Please repeat only the stretch of records running from the first line through the line that contains "else if Z.even".

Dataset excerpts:
************

(* ===== verification/Strconv.v ===== *)
(** * Decimal and binary numbers (strconv)

    [strconv.ParseFloat] as the correct rounding of a decimal, and [strconv.FormatFloat]
    with precision -1: the shortest decimal that reads back as the float, the nearest one
    among those.  A decimal is a number of digits [d] and a power [x] of ten. *)
From S2P Require Import Prelude BigEndian Float Crypto.
From Stdlib Require Import Zpower.
Local Open Scope Z_scope.

(** [m1 / m2], positive integers, rounded to nearest even. *)
Definition round_ratio (prec emax : Z) (s : bool) (m1 m2 : Z) : float :=
  let '(q, e, l) := SFdiv_core_binary prec emax m1 0 m2 0 in binary_round_aux prec emax s q e l.
(** [d * 10 ^ x] *)
Definition round_decimal (prec emax : Z) (s : bool) (d x : Z) : float :=
  if d =? 0 then S754_zero s
  else if 0 <=? x then round_ratio prec emax s (d * 10 ^ x) 1 else round_ratio prec emax s d (10 ^ (- x)).

(** [m * 2 ^ e] as a decimal, exactly. *)
Definition exact_decimal (m : positive) (e : Z) : Z * Z :=
  if 0 <=? e then (Zpos m * 2 ^ e, 0) else (Zpos m * 5 ^ (- e), e).
(** Trailing zeros moved to the exponent; [fuel] bounds their number. *)
Fixpoint strip_zeros (fuel : nat) (d x : Z) : Z * Z :=
  match fuel with
  | O => (d, x)
  | S fuel => if d mod 10 =? 0 then strip_zeros fuel (d / 10) (x + 1) else (d, x)
  end.
Definition dec_digits (n : Z) : bytes := format_nat (S (Z.to_nat (Z.log2 n))) n [].

Section shortest.
Variables prec emax : Z.

(** The decimals of [n] digits next to the float, [d] being its [N] exact digits: the one
    below, the one above, or the nearer where both read back. *)
Definition candidate_ok (s : bool) (m : positive) (e : Z) (c : Z * Z) : bool :=
  bool_decide (round_decimal prec emax s c.1 c.2 = S754_finite s m e).
Definition shortest_at (s : bool) (m : positive) (e d x : Z) (drop : Z) : option (Z * Z) :=
  let p := 10 ^ drop in
  let lo := d / p in
  let r := d mod p in
  let strip c := strip_zeros (length (dec_digits d)) c (x + drop) in
  match candidate_ok s m e (strip lo), candidate_ok s m e (strip (lo + 1)) with
  | true, true =>
      if 2 * r <? p then Some (strip lo) else if p <? 2 * r then Some (strip (lo + 1))
      else if Z.even lo then Some (strip lo) else Some (strip (lo + 1))
  | true, false => Some (strip lo)
  | false, true => Some (strip (lo + 1))
  | false, false => None
  end.
(** From one digit on; with all of them the decimal is exact. *)
Fixpoint shortest_loop (s : bool) (m : positive) (e d x : Z) (drop : nat) : Z * Z :=
  match drop with
  | O => strip_zeros (length (dec_digits d)) d x
  | S drop' =>
      match shortest_at s m e d x (Z.of_nat drop) with
      | Some c => c
      | None => shortest_loop s m e d x drop'
      end
  end.
Definition shortest (s : bool) (m : positive) (e : Z) : Z * Z :=
  let '(d, x) := exact_decimal m e in shortest_loop s m e d x (length (dec_digits d) - 1).
End shortest.

(** ** Numbers as text *)

Definition is_digit (c : Ascii.ascii) : bool := (48 <=? of_byte c) && (of_byte c <=? 57).
(** The digits a text begins with. *)
Fixpoint digit_run (b : bytes) : bytes :=
  match b with c :: b' => if is_digit c then c :: digit_run b' else [] | [] => [] end.
Definition zeros (n : Z) : bytes := replicate (Z.to_nat n) (to_byte 48).

(** A number literal by its parts: the sign, the digits before and after the point, and the
    exponent with its sign. *)
Record number := mkNumber { nm_neg : bool; nm_int : bytes; nm_frac : bytes; nm_exp : option (bool * bytes) }.
Definition exp_text (e : option (bool * bytes)) : bytes :=
  match e with Some (neg, ds) => to_byte 101 :: (if neg : bool then to_byte 45 else to_byte 43) :: ds | None => [] end.
Definition frac_text (frac : bytes) : bytes := match frac with [] => [] | fr => to_byte 46 :: fr end.
Definition print_number (n : number) : bytes :=
  (if nm_neg n then [to_byte 45] else []) ++ nm_int n ++
  frac_text (nm_frac n) ++ exp_text (nm_exp n).

(** [%f] and [%e] of [d * 10 ^ x], as [encoding/json] writes them: an exponent below ten
    has one digit. *)
Definition number_f (s : bool) (d x : Z) : number :=
  let ds := dec_digits d in
  let k := len ds + x in
  if 0 <=? x then mkNumber s (ds ++ zeros x) [] None
  else if 0 <? k then mkNumber s (take (Z.to_nat k) ds) (drop (Z.to_nat k) ds) None
  else mkNumber s [to_byte 48] (zeros (- k) ++ ds) None.
Definition number_e (s : bool) (d x : Z) : number :=
  let ds := dec_digits d in
  let ex := x + len ds - 1 in
  mkNumber s (take 1 ds) (drop 1 ds) (Some (ex <? 0, dec_digits (Z.abs ex))).

(** What a literal stands for, as [strconv] reads it: an exponent stops growing once it
    has reached 10000. *)
Fixpoint exp_value (b : bytes) (e : Z) : Z :=
  match b with
  | [] => e
  | c :: b => exp_value b (if e <? 10000 then e * 10 + (of_byte c - 48) else e)
  end.
Definition number_value (n : number) : Z * Z :=
  (default 0 (parse_digits (nm_int n ++ nm_frac n) 0),
   match nm_exp n with
   | Some (neg, ds) => let e := exp_value ds 0 in if neg : bool then - e else e
   | None => 0
   end - len (nm_frac n)).
(** [strconv.ParseFloat]; [None] is [ErrRange]. *)
Definition ParseFloat (prec emax : Z) (n : number) : option float :=
  let '(d, x) := number_value n in
  match round_decimal prec emax (nm_neg n) d x with S754_infinity _ => None | f => Some f end.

************

RESPONSE TO THIS TASK:
(* ===== verification/Strconv.v ===== *)
(** * Decimal and binary numbers (strconv)

    [strconv.ParseFloat] as the correct rounding of a decimal, and [strconv.FormatFloat]
    with precision -1: the shortest decimal that reads back as the float, the nearest one
    among those.  A decimal is a number of digits [d] and a power [x] of ten. *)
From S2P Require Import Prelude BigEndian Float Crypto.
From Stdlib Require Import Zpower.
Local Open Scope Z_scope.

(** [m1 / m2], positive integers, rounded to nearest even. *)
Definition round_ratio (prec emax : Z) (s : bool) (m1 m2 : Z) : float :=
  let '(q, e, l) := SFdiv_core_binary prec emax m1 0 m2 0 in binary_round_aux prec emax s q e l.
(** [d * 10 ^ x] *)
Definition round_decimal (prec emax : Z) (s : bool) (d x : Z) : float :=
  if d =? 0 then S754_zero s
  else if 0 <=? x then round_ratio prec emax s (d * 10 ^ x) 1 else round_ratio prec emax s d (10 ^ (- x)).

(** [m * 2 ^ e] as a decimal, exactly. *)
Definition exact_decimal (m : positive) (e : Z) : Z * Z :=
  if 0 <=? e then (Zpos m * 2 ^ e, 0) else (Zpos m * 5 ^ (- e), e).
(** Trailing zeros moved to the exponent; [fuel] bounds their number. *)
Fixpoint strip_zeros (fuel : nat) (d x : Z) : Z * Z :=
  match fuel with
  | O => (d, x)
  | S fuel => if d mod 10 =? 0 then strip_zeros fuel (d / 10) (x + 1) else (d, x)
  end.
Definition dec_digits (n : Z) : bytes := format_nat (S (Z.to_nat (Z.log2 n))) n [].

Section shortest.
Variables prec emax : Z.

(** The decimals of [n] digits next to the float, [d] being its [N] exact digits: the one
    below, the one above, or the nearer where both read back. *)
Definition candidate_ok (s : bool) (m : positive) (e : Z) (c : Z * Z) : bool :=
  bool_decide (round_decimal prec emax s c.1 c.2 = S754_finite s m e).
Definition shortest_at (s : bool) (m : positive) (e d x : Z) (drop : Z) : option (Z * Z) :=
  let p := 10 ^ drop in
  let lo := d / p in
  let r := d mod p in
  let strip c := strip_zeros (length (dec_digits d)) c (x + drop) in
  match candidate_ok s m e (strip lo), candidate_ok s m e (strip (lo + 1)) with
  | true, true =>
      if 2 * r <? p then Some (strip lo) else if p <? 2 * r then Some (strip (lo + 1))
      else if Z.even lo then Some (strip lo) else Some (strip (lo + 1))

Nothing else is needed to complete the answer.